I Hate Dialysis Message Board
Dialysis Discussion => Dialysis: News Articles => Topic started by: okarol on November 20, 2007, 11:26:52 PM
-
It's no holiday!
Companies try to make medical tourism seem like purchasing any other consumer item, but consumers should know how kidneys are bought and sold
Leigh Turner
Ottawa Citizen Special
Wednesday, November 14, 2007
Researching overseas "transplant tourism" I find myself surfing the website of a company located in the Philippines. I scroll past the ads for cosmetic surgery and click the ad for a kidney transplant. The website asks me whether I want to add the kidney transplant package to my shopping cart, as if I were buying a book or DVD.
Organ brokers connect individuals wanting to buy kidneys to poor individuals desperate for cash. As organ sales -- illegal in most countries -- drop in India, China and Pakistan, brokers are shifting to the Philippines as their main source of kidneys.
One Australian company sells kidney transplants in the Philippines for $55,000 U.S. The price includes all hospital, broker and organ provider fees. A hospital in the Philippines offers two rates for kidney transplants. The five-star package costs $80,000. The three-star package costs $65,000. Both prices include $3,000 for a "charity donation" to the organ "donor." Liver4you, a business that sells liver and kidney transplants in the Philippines, advertises kidney transplants for $35,000 to $85,000.
Overseas Medical Services, a Canadian company advertising organ transplants in the Philippines, doesn't list prices. But the company website mentions that once organ recipients return to Canada the cost of post-transplant care is covered under provincial health plans. This means taxpayers pay the bill if diseases are transplanted with the organs.
Websites of organ brokers and medical tourism companies try to make buying kidneys seem like purchasing other consumer items. But human kidneys aren't the same as kidney beans.
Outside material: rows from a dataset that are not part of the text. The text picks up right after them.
(** ** The cache *)

(** [C5] For a stored entry: [get] returns its value exactly when
    [now <= storedAt + ttl], leaving the store as it is; otherwise it
    returns nothing and deletes the entry, and every later [get] of the
    key returns nothing and changes nothing. *)
Theorem get_ttl (now : Z) (key : string) (st : Storage) (data : CacheData)
    (timestamp expiry : Z) :
  st !! Cache.getKey key = Some (StoredItem data timestamp expiry) ->
  (fst (Cache.get now key st) = Some data <-> now <= timestamp + expiry) /\
  (now <= timestamp + expiry -> Cache.get now key st = (Some data, st)) /\
  (timestamp + expiry < now ->
     Cache.get now key st = (None, Cache.delete key st) /\
     forall now', Cache.get now' key (Cache.delete key st) = (None, Cache.delete key st)).
Proof.
  intros Hst. unfold Cache.get, Cache.isExpired. rewrite Hst.
  destruct (Z.ltb_spec (timestamp + expiry) now) as [Hlt|Hle].
  - split; [simpl; split; [discriminate | lia]|]. split; [lia|].
    intros _. split; [reflexivity|]. intros now'.
    unfold Cache.delete. rewrite lookup_delete_eq. reflexivity.
  - split; [simpl; tauto|]. split; [reflexivity | lia].
Qed.

Lemma get_ttl_witness :
  (fst (Cache.get 5 "k" ttl_store) = Some (PostsCache empty_posts) <-> 5 <= 0 + 3) /\
  (5 <= 0 + 3 -> Cache.get 5 "k" ttl_store = (Some (PostsCache empty_posts), ttl_store)) /\
  (0 + 3 < 5 ->
     Cache.get 5 "k" ttl_store = (None, Cache.delete "k" ttl_store) /\
     forall now', Cache.get now' "k" (Cache.delete "k" ttl_store) =
                  (None, Cache.delete "k" ttl_store)).
Proof. apply (get_ttl 5 "k" ttl_store). reflexivity. Defined.

(** [C8] counterexample: an unparsable entry is not evicted by [get]. *)
Lemma get_malformed_kept :
  Cache.get 7 "k" malformed_store = (None, malformed_store) /\
  malformed_store !! Cache.getKey "k" = Some StoredMalformed.
Proof. split; reflexivity. Qed.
What organ brokers fail to disclose is how kidneys are bought and sold.
Philippine government officials periodically engage in public hand-wringing about the country's market in organs. But despite these theatrics, the government supports commercial organ transplantation. The Philippine Information Agency, a government body, advertises that kidney transplants in the Philippines can be purchased for as little as $25,000.
Government officials work with transplant physicians and hospital executives to increase the flow of international patients flying to the Philippines for kidney transplants. Doctors from the country's leading kidney transplant institute -- a government hospital -- are part of the medical tourism road show supported by the Philippine government. Government officials want to double the number of foreign patients buying kidney transplants at Philippine hospitals. They plan to make medical tourism an economic engine for the Philippines.
The Philippines' medical tourism industry faces many obstacles. India offers cheaper medical facilities. Singapore has better hospitals. The Philippines' major "competitive advantage" is that it has a significant number of citizens living in poverty as well as a government that permits organ sales.
Some economists and philosophers argue that individuals should be free to sell body parts. This emphasis on "autonomy" does not map onto the grim reality of how organs are solicited by brokers and sold by easily exploited and often desperate slum dwellers.
Individuals who sell organs are rarely told about the consequences of having a kidney removed. Dockyard workers and street vendors often discover only after selling a kidney that they can no longer perform demanding physical labour. They commonly have no access to health care after kidney removal. They cannot get treatment if they suffer complications.
Selling a kidney does not help poor individuals escape from poverty. Instead, they find themselves targeted by debt collectors and unable to keep the small sums they are paid for their kidneys. Individuals who sell a kidney are rarely paid what they were promised, and if they try to recover promised payments from local organ brokers they can be threatened or beaten. When sellers are paid, they typically earn less than $2,000.
Just as poor individuals are harmed by selling a kidney, buyers are sometimes harmed by the very procedure that was supposed to improve their health. Purchased kidneys are often not properly screened or transplanted. The medical literature on transplant tourism describes the many dangers associated with buying organs in such countries as the Philippines and China.
Legislators, medical associations and patient groups wanting to promote organ donation rather than organ sales need to understand how easily organ trafficking crosses national borders. In most countries, legislation related to organ transplantation prohibits buying and selling of organs within national boundaries. However, commercial organ transplantation occurs across international networks.
We need laws and enforcement mechanisms capable of stopping Canadian citizens from buying organs from desperate individuals living in some of the poorest places on earth. Individuals considering buying an organ in the Philippines or elsewhere should understand that purchased organs are often inadequately screened, transmit infectious diseases, and are not transplanted according to international clinical standards. Little of the money they pay goes to the person who provides the organ. And finally, individuals selling kidneys are usually in poor health and live in extreme poverty.
Despite the many perils associated with buying human organs, Canadians are among the patients purchasing kidney transplants in the Philippines. They should be fully aware of what this entails.
Leigh Turner is an associate professor and William Dawson Scholar in the Biomedical Ethics Unit at McGill University.